■ **EXERCISE GOAL**
In the entries below, find every line holding the string "enough" and collect it.

────────────────────────────────────────

(** A write to any key, with its notification. *)
Lemma guarded_write key0 w d :
  guarded w → frames key0 (w_store w) d → lists_nonempty d → guarded (notify key0 (with_store d w)).1.
Proof.
  intros [H1 [H2 H3 H4] [i H5] H6] Hf Hd.
  assert (server_ok (with_store d w)) as Hok by (by apply server_ok_store).
  pose proof (notify_tm key0 (with_store d w)) as Hn.
  split; [by apply preserves_notify|split| |].
  - destruct (Hn 0%N) as (_ & _ & _ & _ & _ & -> & _). exact H2.
  - intros h. destruct (Hn h) as (? & -> & _). apply H3.
  - destruct (Hn 0%N) as (_ & _ & _ & -> & _). exact H4.
  - destruct (Hn hid) as (? & -> & _). by exists i.
  - destruct (decide (key = key0)) as [<-|Hne].
    + left. by apply (notify_dirty key (with_store d w) hid i); [apply ok_watch|].
    + destruct (Hn hid) as (dirty & E & Hdirty & _ & Es & _ & Ed). rewrite E, Es, Ed. cbn [is_dirty dirty_ w_store with_store].
      destruct H6 as [H6|H6]; [left; by apply Hdirty|right]. by rewrite (Hf key Hne).
Qed.

Lemma guards_on_store_frame {A} (key0 : bytes) (f : Data → A * Data) :
  key0 ≠ key → (∀ d, frames key0 d (f d).2) → (∀ d, lists_nonempty d → lists_nonempty (f d).2) →
  guards (on_store f).
Proof.
  intros Hne Hf Hl w Hw. unfold on_store. specialize (Hf (w_store w)). specialize (Hl _ (ok_lists _ (guarded_ok _ Hw))).
  destruct (f (w_store w)) as [a d]. cbn [fst snd] in *. apply guarded_store; [done..|]. by rewrite (Hf key).
Qed.

(** *** Transaction managers *)

(** What an operation of handler [h] must respect. *)
Definition tm_op_safe (h : HandlerId) (f : TransactionManager → WatchManager → TransactionManager * WatchManager) : Prop :=
  ∀ tm wm,
    (Forall (harmless_request h) (queued_commands_ tm) → Forall (harmless_request h) (queued_commands_ (f tm wm).1)) ∧
    (h = hid → (is_Some (watched_keys_ tm !! key) → is_Some (watched_keys_ (f tm wm).1 !! key)) ∧
               (dirty_ tm = true → dirty_ (f tm wm).1 = true)).

Lemma guards_on_tm h f : tm_op_ok h f → tm_op_safe h f → guards (on_tm h f).
Proof.
  intros Hok Hf w Hw. pose proof (preserves_on_tm h f Hok w (guarded_ok _ Hw)) as Hok'.
  destruct Hw as [H1 [H2 H3 H4] H5 H6], (Hf (tm_of h w) (w_watch w)) as [Hq Hh].
  unfold on_tm, modify in *. destruct (f (tm_of h w) (w_watch w)) as [tm wm]. cbn [fst] in *.
  assert (∀ h', tm_of h' (with_watch wm (set_tm h tm w)) = if decide (h' = h) then tm else tm_of h' w) as Et
    by (intros h'; apply (tm_of_set h h' tm w)).
  split; [done|split; [done| |done]| |]; [intros h'|..]; rewrite Et.
  - destruct (decide (h' = h)) as [->|]; [by apply Hq|done].
  - destruct (decide (hid = h)) as [<-|]; [by apply Hh|done].
  - destruct (decide (hid = h)) as [<-|]; [|done]. destruct H6 as [H6|H6]; [left; by apply Hh|by right].
Qed.

Lemma safe_queue h request :
  harmless_request h request → tm_op_safe h (λ tm wm, (queue_command request tm, wm)).
Proof. intros Hr tm wm. split; [|done]. intros Hq. apply Forall_app. by repeat constructor. Qed.

Lemma safe_begin h : tm_op_safe h (λ tm wm, (begin tm, wm)).
Proof. intros tm wm. split; [constructor|done]. Qed.

(** The watching handler does none of these. *)
Lemma safe_clear h : h ≠ hid → tm_op_safe h clear_watches.
Proof. by intros Hne tm wm. Qed.

Lemma safe_reset h : h ≠ hid → tm_op_safe h reset.
Proof. intros Hne tm wm. split; [constructor|done]. Qed.

Lemma safe_pop_reset h : h ≠ hid → tm_op_safe h (λ tm wm, reset (snd (pop_queued_commands tm)) wm).
Proof. intros Hne tm wm. split; [constructor|done]. Qed.

Lemma safe_watch h keys : tm_op_safe h (λ tm wm, fold_left (watch_one h) keys (tm, wm)).
Proof.
  enough (∀ tm wm, let tm' := (fold_left (watch_one h) keys (tm, wm)).1 in
    queued_commands_ tm' = queued_commands_ tm ∧ dirty_ tm' = dirty_ tm ∧
    (is_Some (watched_keys_ tm !! key) → is_Some (watched_keys_ tm' !! key))) as H.
  { intros tm wm. destruct (H tm wm) as (-> & -> & ?). done. }
  induction keys as [|k keys IH]; intros tm wm; [done|]. cbn [fold_left].
  destruct (watch_one h (tm, wm) k) as [tm1 wm1] eqn:E. cbv zeta. destruct (IH tm1 wm1) as (-> & -> & Hk).
  enough (queued_commands_ tm1 = queued_commands_ tm ∧ dirty_ tm1 = dirty_ tm ∧
    (is_Some (watched_keys_ tm !! key) → is_Some (watched_keys_ tm1 !! key))) as (-> & -> & Hk')
    by (split_and!; auto).
  revert E. unfold watch_one, watch_key. destruct (watched_keys_ tm !! k) as [j|] eqn:Ek; [by intros [= <- _]|].
  destruct (watch k h wm) as [id wm']. unfold associate_watch_id. cbn [watched_keys_ in_transaction_ dirty_ queued_commands_].
  rewrite lookup_insert_eq, insert_insert_eq. intros [= <- _]. split_and!; [done..|]. cbn [watched_keys_].
  destruct (decide (k = key)) as [->|]; [by rewrite lookup_insert_eq; eexists|]. by rewrite lookup_insert_ne.
Qed.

────────────────────────────────────────

■ **SOLUTION TO THIS PROBLEM**
  enough (∀ tm wm, let tm' := (fold_left (watch_one h) keys (tm, wm)).1 in
  enough (queued_commands_ tm1 = queued_commands_ tm ∧ dirty_ tm1 = dirty_ tm ∧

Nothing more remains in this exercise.